CANBERRA, Australia - Two-thirds of Australians oppose the country's newly implemented carbon tax, and the government that created it would suffer a crushing defeat if an election were held now, a poll released Monday said.
The poll published in Fairfax Media newspapers shows that support for the tax aimed at reducing greenhouse gas emissions is at its lowest level since Prime Minister Julia Gillard announced the measure in February 2011.
Almost 300 of Australia's biggest polluters will pay 23 Australian dollars ($24) per metric ton of carbon dioxide they emit under the tax, which took effect Sunday.
The poll by market researcher Nielsen found that 66 per cent of respondents oppose the tax and only 33 per cent support it. It also found that 58 per cent of respondents would vote for the opposition if an election were held now. National elections are due late next year.

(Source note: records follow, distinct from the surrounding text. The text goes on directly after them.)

(** * Distributed matrix multiplication (xv6 user program [user/matmul.c])

    A shallow embedding of [user/matmul.c]: the row partitioner
    [get_work_range], the reference kernel [multiply_reference], the
    verifier [compare_results], and [main] split into the code run by each
    forked child and the code run by the parent.

    Conventions.
    - A C [int] is a [Z] kept in the signed 32-bit range; every arithmetic
      operation of the source is followed by an explicit wrap-around
      ([Int32.wrap]).
    - [int M[N][N]] is a total function from row and column to [int].
    - The macros [N] and [P] are parameters of every definition; the values
      of the source ([N = 10], [P = 4]) are in module [Build].
    - A [for] loop whose counter is not assigned in its body is a fold over
      the list of the counter's values ([for_loop]); a loop left by [return]
      is [for_ret]; the two [while] loops of [main] take fuel, which is
      shown to be sufficient.
    - The observable behaviour of a process is the list of the system calls
      it makes ([event]), [printf] being one of them. *)

From Stdlib Require Import ZArith List Lia Bool Setoid Morphisms.
From coqutil Require Import Byte Word.LittleEndianList.
Import ListNotations.
Local Open Scope Z_scope.

(** ** The C type [int] *)

Module Int32.

Definition min_signed : Z := - 2 ^ 31.
Definition max_signed : Z := 2 ^ 31 - 1.

Definition in_range (x : Z) : Prop := min_signed <= x <= max_signed.

(** Reduction of an integer to the signed 32-bit value congruent to it. *)
Definition wrap (x : Z) : Z := (x + 2 ^ 31) mod 2 ^ 32 - 2 ^ 31.

Definition add (a b : Z) : Z := wrap (a + b).
Definition sub (a b : Z) : Z := wrap (a - b).
Definition mul (a b : Z) : Z := wrap (a * b).
(** C's [/] and [%] truncate towards zero. *)
Definition quot (a b : Z) : Z := wrap (Z.quot a b).
Definition rem (a b : Z) : Z := wrap (Z.rem a b).

End Int32.

(** ** Loops *)

(** The values [lo, lo+1, ..., hi-1] taken by a loop counter. *)
Definition zrange (lo hi : Z) : list Z :=
  map (fun k => lo + Z.of_nat k) (seq 0 (Z.to_nat (hi - lo))).

(** [for (i = lo; i < hi; i++) s = body i s;] *)
Definition for_loop {T : Type} (lo hi : Z) (body : Z -> T -> T) (s : T) : T :=
  fold_left (fun acc i => body i acc) (zrange lo hi) s.

(** A loop over the counter values [l] whose body may [return]: the result
    is the first returned value, or [None] when the loop runs to its end. *)
Fixpoint for_ret {R : Type} (l : list Z) (body : Z -> option R) : option R :=
  match l with
  | [] => None
  | i :: l' =>
      match body i with
      | Some v => Some v
      | None => for_ret l' body
      end
  end.

(** ** Global data *)

Definition Matrix : Type := Z -> Z -> Z.

Definition zero_matrix : Matrix := fun _ _ => 0.

(** [M[r][c] = v;] *)
Definition mset (M : Matrix) (r c v : Z) : Matrix :=
  fun r' c' => if (r' =? r) && (c' =? c) then v else M r' c'.

(** The four global arrays. *)
Record globals : Type := mkGlobals {
  A : Matrix;
  B : Matrix;
  C : Matrix;
  C_ref : Matrix
}.
(** [type(value)] *)
Definition type_of (v : pyvalue) : pyclass :=
  match v with
  | VStr _ => str_cls
  | VInt _ => int_cls
  | VBool _ => bool_cls
  | VNone => NoneType_cls
  | VTabular _ => TabularInput_cls
  | VObject c => c
  end.

(** [isinstance(value, types)] for a tuple [types] *)
Definition isinstance (v : pyvalue) (types : list pyclass) : bool :=
  issubclass_any (type_of v) types.

(** ** Key patterns

    [keys_accepted] is a regular expression handed to [re.match].  The two
    the sources write are given by name; any other is kept as its matcher. *)
Inductive key_pattern :=
  | PatStart                          (* r'^' *)
  | PatStartEnd                       (* r'^$' *)
  | PatOther (matcher : string → bool).

Definition newline : string := String (Ascii.ascii_of_nat 10) EmptyString.

(** [bool(re.match(pattern, key))].  [$] also matches just before a final
    newline, so [r'^$'] matches the empty key and the key ["\n"]. *)
Definition re_match (p : key_pattern) (key : string) : bool :=
  match p with
  | PatStart => true
  | PatStartEnd => bool_decide (key = "") || bool_decide (key = newline)
  | PatOther matcher => matcher key
  end.

(** ** Objects offered to the Logger

    An object carries an identity, its class, and the two properties the
    Logger reads of a sink.  A class object (an uninstantiated type) is an
    object whose own class is [type] or a metaclass below it. *)
Record pyobject := PyObject {
  obj_id : nat;
  obj_class : pyclass;                 (* type(obj) *)
  types_accepted : list pyclass;
  keys_accepted : key_pattern
}.

(** [isinstance(obj, t)] *)
Definition isinstance_obj (o : pyobject) (t : pyclass) : bool := issubclass (obj_class o) t.

(** [abc.ABCMeta], the class of [LogOutput] and of its subclasses *)
Definition ABCMeta_cls : pyclass :=
  PyClass "abc" "ABCMeta" [("builtins", "type"); ("builtins", "object")].

(** The defaults of [LogOutput]: [types_accepted = ()], [keys_accepted = r'^$'] *)
Definition LogOutput_default (id : nat) (c : pyclass) : pyobject :=
  PyObject id c [] PatStartEnd.

(** ** Exceptions, outcomes and the monad *)

Inductive pyexn :=
  | ValueError (msg : string)
  | IndexError (msg : string)
  | TypeError (msg : string)
  | AttributeError (msg : string).

Inductive outcome (A : Type) :=
  | Returns (a : A)
  | Raises (e : pyexn).
Arguments Returns {A} a.
Arguments Raises {A} e.

(** A computation over a state [St] that emits events [Ev]: it ends by
    returning or raising, and in both cases leaves a state and a trace. *)
Definition M (St Ev A : Type) : Type := St → outcome A * St * list Ev.

Section monad.
Context {St Ev : Type}.

Definition ret {A} (a : A) : M St Ev A := λ s, (Returns a, s, []).

Definition bind {A B} (m : M St Ev A) (k : A → M St Ev B) : M St Ev B :=
  λ s, match m s with
       | (Returns a, s1, t1) =>
           match k a s1 with (r, s2, t2) => (r, s2, t1 ++ t2) end
       | (Raises e, s1, t1) => (Raises e, s1, t1)
       end.

Definition get : M St Ev St := λ s, (Returns s, s, []).
Definition modify (f : St → St) : M St Ev unit := λ s, (Returns (), f s, []).
Definition raise {A} (e : pyexn) : M St Ev A := λ s, (Raises e, s, []).
Definition emit (e : Ev) : M St Ev unit := λ s, (Returns (), s, [e]).

(** [if cond: body] *)
Definition when (cond : bool) (body : M St Ev unit) : M St Ev unit :=
  if cond then body else ret ().

(** [try: body finally: cleanup] *)
Definition try_finally {A} (body : M St Ev A) (cleanup : M St Ev unit) : M St Ev A :=
  λ s, match body s with
       | (r, s1, t1) =>
           match cleanup s1 with
           | (Returns _, s2, t2) => (r, s2, t1 ++ t2)
           | (Raises e, s2, t2) => (Raises e, s2, t1 ++ t2)
           end
       end.

(** [for x in xs: body(x)] *)
Fixpoint for_each {A} (xs : list A) (body : A → M St Ev unit) : M St Ev unit :=
  match xs with
  | [] => ret ()
  | x :: rest => bind (body x) (λ _, for_each rest body)
  end.
End monad.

Gillard said Monday that she expects many Australians will begin to realize that they are not financially worse off under the tax, and that coal will continue to the country's most lucrative export after iron ore.
"Now Australians get their own chance to judge, not based on what the politicians are telling them, but based on their own lives and their own experiences," she told reporters.
The government expects to raise about AU$9 billion a year from the tax. Most of that revenue will be used to give people with low incomes tax cuts and increased welfare benefits to compensate for higher prices and electricity bills.
Monday's poll found that 51 per cent of respondents believe they will be worse off financially under the tax, while only 5 per cent believed they would be better off. Another 37 per cent expected the tax would make no difference to them while the remainder were undecided.
"The government has completely failed to sell the policy and I think they've left voters more confused than informed," Nielsen director John Stirton said.
He said the ruling centre-left Labor Party has not been competitive in opinion polls since Gillard announced the tax, breaking an election pledge that such a tax would never be introduced by a government that she led. She agreed to the tax in a deal with the minor Greens party, whose support enables her party to form a minority government.
Australia is one of the world's worst greenhouse gas emitters per capita, due largely to its heavy reliance on abundant coal reserves for power generation.
Conservative opposition leader Tony Abbott has vowed to scrap the tax if he wins government, which all opinion polls agree is likely.
The poll was based on a random telephone survey of 1,400 voters nationwide from Thursday through Saturday last week. It has a 2.6 per cent margin of error.